Answer:
See below.
Step-by-step explanation:
When the 1500 kg car collides with the wall and rebounds at a speed of 5.00 m/s, we can calculate the change in the car's velocity using the following formula:
Δv = v2 - v1
Where Δv is the change in velocity, v2 is the final velocity, and v1 is the initial velocity. Substituting the given values, we get:
Δv = 5.00 m/s - 20.0 m/s
Δv = -15.0 m/s
The negative sign indicates that the direction of the car's velocity has reversed, or that the car is now moving to the left. To calculate the magnitude of the change in velocity, we take the absolute value:
|Δv| = |-15.0 m/s|
|Δv| = 15.0 m/s
Therefore, the magnitude of the change in velocity is 15.0 m/s.
Now,
To find the magnitude of the average force acting on the car during the collision, we can use the impulse-momentum theorem, which states that:
Impulse = change in momentum
Average force = Impulse / time
The change in momentum of the car is given by:
Δp = mΔv
where Δv is the change in velocity calculated in the previous answer and m is the mass of the car.

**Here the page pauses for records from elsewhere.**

(** The load of the acquisition [t] over the geographic chunk [gc] returns
    data with a time dimension. *)
Definition has_data {num} (E : Env num) (p : Params) (gc : GeoChunk) (t : Z)
  : Prop :=
  exists d,
    get_stacked_datasets_by_extent E
      (update_time (update_geo p gc) (get_datetime_range_containing t t))
    = Some d
    /\ has_time d = true.

(** Every load of the run returns data. *)
Definition data_for {num} (E : Env num) (p : Params) (geos : list GeoChunk)
  (times : list (list Z)) : Prop :=
  Forall (fun gc => Forall (Forall (has_data E p gc)) times) geos.

(** The water classification always has its [wofs] variable. *)
Definition water_classified {num} (E : Env num) : Prop :=
  forall ds mask, is_Some (wofs_classify E ds mask !! "wofs").

(** ** Vocabulary of the cancellation *)

(** The event of a check that found the flag set. *)
Definition flag_seen (ev : event) : bool :=
  match ev with
  | EvCheck true => true
  | _ => false
  end.

(** No event of the list is a check that found the flag set. *)
Definition unseen (evs : list event) : Prop :=
  Forall (fun ev => flag_seen ev = false) evs.

(** [w'] is [w] after events among which no check found the flag set. *)
Definition went_on {num} (w w' : World num) : Prop :=
  exists evs, trace w' = (evs ++ trace w)%list /\ unseen evs.

(** As [went_on], and the scratch directory is as it was. *)
Definition undisturbed {num} (w w' : World num) : Prop :=
  scratch w' = scratch w /\ went_on w w'.

(** [w'] is [w] after a check that found the flag set, which is the last
    event, and the first such check; the scratch directory is as it was. *)
Definition stopped_by_flag {num} (w w' : World num) : Prop :=
  scratch w' = scratch w
  /\ exists evs, trace w' = (EvCheck true :: evs ++ trace w)%list /\ unseen evs.

(** A stage that never writes to the scratch directory, and returns [None]
    right after the first check that finds the flag set. *)
Definition cancels_cleanly {num A} (m : stage num value A) : Prop :=
  forall w,
    match m w with
    | Next _ w' | Raise _ w' => undisturbed w w'
    | Return v w' => undisturbed w w' \/ (v = VNone /\ stopped_by_flag w w')
    end.

(** A stage in which the first check that finds the flag set is the last
    thing that happens: the stage then returns [None], without an error,
    and the scratch directory is as it was at the entry of the stage. *)
Definition cancellation_immediate {num A} (m : stage num value A) : Prop :=
  forall w,
    match m w with
    | Next _ w' | Raise _ w' => went_on w w'
    | Return v w' => undisturbed w w' \/ (v = VNone /\ stopped_by_flag w w')
    end.

(** ** Vocabulary of the pixel drills *)

Definition single_acquisition_message : string :=
  "There is only a single acquisition for your parameter set.".

(** Between [w] and [w'] only the status, the message, the clock and the
    trace changed, and no plot was drawn. *)
Definition quiet {num} (w w' : World num) : Prop :=
  complete (task w') = complete (task w)
  /\ scenes_processed (task w') = scenes_processed (task w)
  /\ total_scenes (task w') = total_scenes (task w)
  /\ paths (task w') = paths (task w)
  /\ temp_exists w' = temp_exists w
  /\ scratch w' = scratch w
  /\ results w' = results w
  /\ scheduled w' = scheduled w
  /\ plots_drawn (trace w') = plots_drawn (trace w).

(** The outcome of a pixel drill over the acquisitions [dates]: with fewer
    than two the drill reports the error and returns, leaving the task
    incomplete; otherwise it draws the plot and completes the task. It
    never writes data or schedules a pipeline. *)
Definition drilled {num} (cfg : TaskConfig) (dates : list num)
  (w : World num) (o : outcome num value value) : Prop :=
  let plot := Py.path_join (result_dir cfg) "plot_path.png" in
  exists w',
    scenes_processed (task w') = scenes_processed (task w)
    /\ total_scenes (task w') = total_scenes (task w)
    /\ temp_exists w' = temp_exists w
    /\ scratch w' = scratch w
    /\ results w' = results w
    /\ scheduled w' = scheduled w
    /\ if (length dates <? 2)%nat
       then o = Return VNone w'
            /\ status (task w') = "ERROR"
            /\ message (task w') = single_acquisition_message
            /\ complete (task w') = complete (task w)
            /\ paths (task w') = paths (task w)
            /\ plots_drawn (trace w') = plots_drawn (trace w)
       else o = Next VNone w'
            /\ status (task w') = "OK"
            /\ message (task w') = "Done processing pixel drill."
            /\ complete (task w') = true
            /\ paths (task w') = <["plot_path" := plot]> (paths (task w))
            /\ plots_drawn (trace w') = (plots_drawn (trace w) ++ [plot])%list.
(** * tempreg: the polling engine of the sensor bus logger

    A shallow embedding of [main.go]: the frame codec ([WriteStrPort],
    [ReadStrPort]), the device session ([getValue]), the two retry loops
    ([getSerialNumber], [getMeasurement]), the address-list parser
    ([extractAdresses]) and the scan loop of [main].

    Conventions.
    - A Go [byte] is an [N]; addition on bytes wraps modulo 256.
    - A Go [string] is the list of its bytes.
    - The fixed-size global arrays are lists; an index outside the list is
      the Go run-time panic "index out of range".
    - The serial port, the clock and the database are one abstract world,
      reached through the operations of [Environment].
    - Logging ([slog], [log.Printf]) changes no program state and is left
      out, and with it the [showValues] flag that only guards log calls. *)

From Stdlib Require Import ZArith List Lia Bool String Ascii.
From stdpp Require Import base list.
Import ListNotations.
Open Scope Z_scope.

(** ** Constants *)

Definition MAXNUMADR : Z := 32.
Definition ACK : Z := 6.
Definition NAK : Z := 21.
Definition ETX : N := 3.
Definition TXBUFFLEN : Z := 2200.
Definition RXBUFFLEN : Z := 255.

(** ** Bytes and strings *)

(** A byte is an unsigned number; what Go keeps below 256 by its type is
    kept here by writing the wrap-around out where the code can overflow. *)
Definition byte := N.
Definition gostring := list byte.

(** Unsigned 8-bit addition, as Go's [+] on [byte]. *)
Definition byte_add (a b : byte) : byte := ((a + b) mod 256)%N.

(** The bytes of a literal. *)
Fixpoint bytes_of (s : string) : gostring :=
  match s with
  | EmptyString => []
  | String c r => N_of_ascii c :: bytes_of r
  end.

(** The running XOR of the codec: [bcc ^= b] for each byte in order. *)
Definition xor_all (l : list byte) : byte := fold_left N.lxor l 0%N.

(** Arrays: reading and writing a cell.  For reading, [None] is the index
    panic; a write is only ever made to a cell that was read or addressed
    just before. *)
Definition idx {A} (l : list A) (i : Z) : option A :=
  if i <? 0 then None else l !! Z.to_nat i.

Definition upd {A} (l : list A) (i : Z) (v : A) : list A :=
  if i <? 0 then l else <[Z.to_nat i := v]> l.

(** ** Errors *)

Inductive error : Type :=
| ErrBufferSize       (* "message exceeds buffer size" *)
| ErrTooLongETX       (* "message too long for ETX" *)
| ErrTooLongBCC       (* "message too long for BCC" *)
| ErrWriteFailed      (* "write failed: ..." *)
| ErrIncompleteWrite (expected wrote : Z)
| ErrReadTimeout      (* "read timeout: ..." *)
| ErrSerialRead       (* "serial read error: ..." *)
| ErrNoData           (* "no data read" *)
| ErrBCC.             (* "BCC verification failed" *)

(** A Go [error] value: [None] is [nil]. *)
Definition goerror := option error.

(** ** Frame codec: the request side of WriteStrPort *)

(** The copy loop of [WriteStrPort]: [a] is the write cursor, [buf] the
    filled prefix [txbuff[:a]], [bcc] the running checksum. *)
Fixpoint write_chars (chars : list byte) (a : Z) (bcc : byte) (buf : list byte)
  : error + (Z * byte * list byte) :=
  match chars with
  | [] => inr (a, bcc, buf)
  | c :: rest =>
      if TXBUFFLEN - 2 <=? a then inl ErrBufferSize
      else write_chars rest (a + 1) (N.lxor bcc c) (buf ++ [c])
  end.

Δp = 1500 kg × (-15.0 m/s)
Δp = -22500 kg·m/s
The impulse acting on the car during the collision is equal to the change in momentum:
Impulse = Δp = -22500 kg·m/s
To find the magnitude of the average force acting on the car during the 250 ms collision, we divide the impulse by the duration of the collision:
Average force = Impulse / time
Average force = -22500 kg·m/s / 0.250 s
Average force ≈ -90,000 N
The negative sign indicates that the force is in the opposite direction of the car's motion, or to the left. Therefore, the magnitude of the average force acting on the car during the collision is approximately 90,000 N.